Farâ'id, règle du double, frédha, conjoint exclu : le droit successoral marocain expliqué pour les MRE. Calculs, pièges et stratégies de protection.

Par Yazid El-Wali 16 mars 2026 8 min de lecture
Rachid, 55 ans — Succession au Maroc ce que dit la Moudawwana
Rachid, 55 ans — Succession au Maroc ce que dit la Moudawwana

Succession au Maroc : ce que dit vraiment la Moudawwana

Ton père vient de décéder. Un appartement à Casablanca, un compte bancaire, et toi qui découvres que la Moudawwana a déjà décidé qui hérite de quoi — sans te demander ton avis. Le droit successoral marocain ne ressemble en rien au droit français : quotes-parts coraniques fixes, règle du double entre fils et fille, conjoint non-musulman totalement exclu. Voici le cadre juridique qui s’applique à tes biens au Maroc, avec les chiffres et les textes.

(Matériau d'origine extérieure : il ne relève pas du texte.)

(** Applying a left inverse solves the system. *)
Definition left_inverse (inv m : GfMatrix) : Prop :=
  ∀ r c, r < size m → c < size m →
    gsum (seq 0 (size m)) (λ k, gf_mul (get inv r k) (get m k c))
    = if decide (r = c) then x01 else x00.
Lemma left_inverse_solve inv m v c :
  left_inverse inv m → c < size m →
  gsum (seq 0 (size m)) (λ k, gf_mul (get inv c k) (dot m v k)) = v c.
Proof.
  intros HI Hc. unfold dot.
  transitivity (gsum (seq 0 (size m)) (λ j,
    gsum (seq 0 (size m)) (λ k, gf_mul (v j) (gf_mul (get inv c k) (get m k j))))).
  - rewrite <- gsum_exchange. apply gsum_ext. intros k _. rewrite <- gsum_mul_l.
    apply gsum_ext. intros j _. ring.
  - rewrite (gsum_single _ c); [|apply NoDup_seq|apply elem_of_seq; lia|].
    + rewrite gsum_mul_l, HI, decide_True by done. ring.
    + intros j Hj%elem_of_seq Hne. rewrite gsum_mul_l, HI, decide_False by (done || lia).
      apply gf_mul_0_r.
Qed.
Lemma left_inverse_nonsingular inv m : left_inverse inv m → nonsingular m.
Proof.
  intros HI v Hv c Hc. rewrite <- (left_inverse_solve inv m v c HI Hc).
  apply gsum_0. intros k Hk%elem_of_seq. rewrite Hv by lia. apply gf_mul_0_r.
Qed.
Lemma invert_nonsingular m :
  nonsingular m → ∃ inv, invert m = Ok inv ∧ size inv = size m ∧ left_inverse inv m.
Proof.
  intros Hn. pose proof (invert_cases m) as H.
  destruct (invert m) as [inv| |]; [|done..]. eauto.
Qed.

Les farâ’id : qui hérite de quoi selon la Moudawwana

La Moudawwana (Dahir n° 1-04-22 du 3 février 2004) impose un système de quotes-parts fixes appelé farâ’id. L’article 329 pose le principe : les causes de successibilité sont « légales et non pas conventionnelles ou testamentaires » (art. 329 Moudawwana). Le défunt ne choisit pas qui hérite. Et cette règle s’applique à tous les Marocains, même binationaux (art. 2 Moudawwana).

Six fractions sont possibles : 1/2, 1/4, 1/8, 2/3, 1/3 et 1/6 (art. 341 Moudawwana). Chaque héritier reçoit une fraction fixée par la loi.

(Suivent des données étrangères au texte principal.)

(** [XorCodec::validate]. *)
Definition validate (fec_value_data : list byte) : result FecError.t unit :=
  '(ss, bs, original_len, stripe_count) ← parse_header fec_value_data;
  if negb (ss =? stripe_size c) || negb (bs =? block_size c) then
    Err (FecError.InvalidLength "XOR config mismatch in validate")
  else
  expected_sc ← expected_stripe_count original_len ss bs;
  if negb (stripe_count =? expected_sc) then
    Err (FecError.InvalidLength "XOR stripe count does not match expected value")
  else
  pl ← parity_len stripe_count bs;
  if pl >? MAX_PARITY_SIZE then
    Err (FecError.LimitExceeded "XOR parity exceeds implementation limit")
  else
  available ← ok_or (checked_sub (len fec_value_data) HEADER_SIZE)
                (FecError.Truncated "XOR FEC value shorter than header");
  if negb (available =? pl) then
    Err (FecError.InvalidLength
           "XOR parity data length does not match Stripe Count × Block Size")
  else Ok tt.

(** One round of the loop of [XorCodec::recover]. *)
Definition recover_stripe (input : FecRecoverInput) (parity : list byte)
    (ss bs : nat) (out : list byte) (stripe : nat) : result FecError.t (list byte) :=
  stripe_start ← ok_or (checked_mul 64 (Z.of_nat stripe) (Z.of_nat ss))
                   (FecError.Overflow "XOR stripe start overflow");
  stripe_end ← ok_or (checked_mul 64 (Z.of_nat stripe + 1) (Z.of_nat ss))
                 (FecError.Overflow "XOR stripe end overflow");
  let stripe_erasures := group_erasures stripe_start stripe_end (erasures input) in
  if (1 <? length stripe_erasures)%nat then
    Err (FecError.EcFailed
           "XOR: more than one erasure per stripe cannot be recovered")
  else
  match stripe_erasures with
  | [] => Ok out
  | erased_in_stripe :: _ =>
      let erased_block_idx := (stripe * ss + erased_in_stripe)%nat in
      p_slice ← slice_r parity (Z.of_nat (stripe * bs)) (Z.of_nat ((stripe + 1) * bs));
      recovered ← xor_blocks (available_data input) ss stripe
                    (Some erased_in_stripe) p_slice;
      let out_end := (erased_block_idx * bs + bs)%nat in
      if (out_end <=? length out)%nat
      then Ok (write_unit out bs erased_block_idx recovered)
      else Ok out
  end.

Les quotes-parts que tu dois connaître

HéritierPartConditionsRéférence
Épouse1/8Mari avec descendanceart. 344
Épouse1/4Mari sans descendanceart. 343
Fille unique1/2Pas d’autre enfantart. 342
Deux filles ou plus2/3Pas de filsart. 345
Père1/6 + résiduAvec fille(s), sans filsart. 353
Mère1/6Avec enfant(s) ou 2+ frères/sœursart. 347

Le résidu — ce qui reste après les parts fixes — revient aux héritiers âsaba (résiduaires). Ordre de priorité : descendants mâles en ligne directe → père → aïeul paternel → frères → neveux → oncles paternels (art. 349 Moudawwana). En l’absence de tout héritier, le Trésor public (Bait al-Mal) récupère la succession.

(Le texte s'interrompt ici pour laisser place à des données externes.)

(** [parse_fec_value]. *)
Definition parse_fec_value (algo_id : Z) (value_data : list byte)
    : result FecError.t FecMeta :=
  if algo_id =? 17 then
    codec ← RsFec.from_fec_value value_data;
    _ ← validate codec value_data;
    m ← RsFec.parse_rs_meta value_data;
    Ok (Rs m)
  else if algo_id =? 20 then
    codec ← XorFec.from_fec_value value_data;
    _ ← validate codec value_data;
    m ← XorFec.parse_xor_meta value_data;
    Ok (Xor m)
  else if (algo_id =? 16) || ((23 <=? algo_id) && (algo_id <=? 31)) then
    Err (FecError.ReservedValue "reserved FEC algorithm ID")
  else if (algo_id =? 18) || (algo_id =? 19) || (algo_id =? 21) || (algo_id =? 22) then
    Err (FecError.Unsupported "FEC algorithm is assigned but not implemented")
  else Err (FecError.ReservedValue "FEC algo ID out of defined range").

(** [encode_fec]. *)
Definition encode_fec (algo_id : Z) (protected : list byte) (config0 config1 : Z)
    (symbol_size_for_rs : option Z) : result FecError.t FecValue :=
  if algo_id =? 17 then
    symbol_size ← ok_or symbol_size_for_rs
                    (FecError.Malformed "RS codec requires a symbol_size parameter");
    codec ← RsFec.new config0 config1 symbol_size;
    encode_recovery codec protected
  else if algo_id =? 20 then
    codec ← XorFec.new config0 config1;
    encode_recovery codec protected
  else if (algo_id =? 16) || ((23 <=? algo_id) && (algo_id <=? 31)) then
    Err (FecError.ReservedValue "reserved FEC algorithm ID")
  else Err (FecError.Unsupported "FEC algorithm is assigned but not implemented").

(** [enum FecSummary] and [FecSummary::from_meta]. *)
Inductive FecSummary :=
  | SummaryXor (algo_id stripe_size block_size original_protected_len stripe_count
      parity_data_len : Z)
  | SummaryReedSolomon (algo_id k parity_count symbol_size original_protected_len
      group_count parity_data_len : Z).
Definition from_meta (algo_id : Z) (meta : FecMeta) : FecSummary :=
  match meta with
  | Xor m =>
      SummaryXor algo_id (xor_stripe_size m) (xor_block_size m)
        (xor_original_protected_len m) (xor_stripe_count m) (xor_parity_data_len m)
  | Rs m =>
      SummaryReedSolomon algo_id (rs_k m) (rs_parity_count m) (rs_symbol_size m)
        (rs_original_protected_len m) (rs_group_count m) (rs_parity_data_len m)
  end.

La règle du double : fils = 2× fille

L’article 351 cristallise le plus de tensions. Quand fils et filles héritent ensemble, la part du fils est le double de celle de la fille. C’est une règle d’ordre public — aucune dérogation possible par contrat ou testament (art. 329 Moudawwana).

Ce qu’on te dit pas : cette règle connaît des exceptions. Les frères et sœurs utérins (même mère, pères différents) partagent à parts égales, sans distinction de sexe (art. 346). Certaines configurations font qu’une femme hérite davantage qu’un homme : une fille unique reçoit 1/2 de la succession, le père 1/6 seulement.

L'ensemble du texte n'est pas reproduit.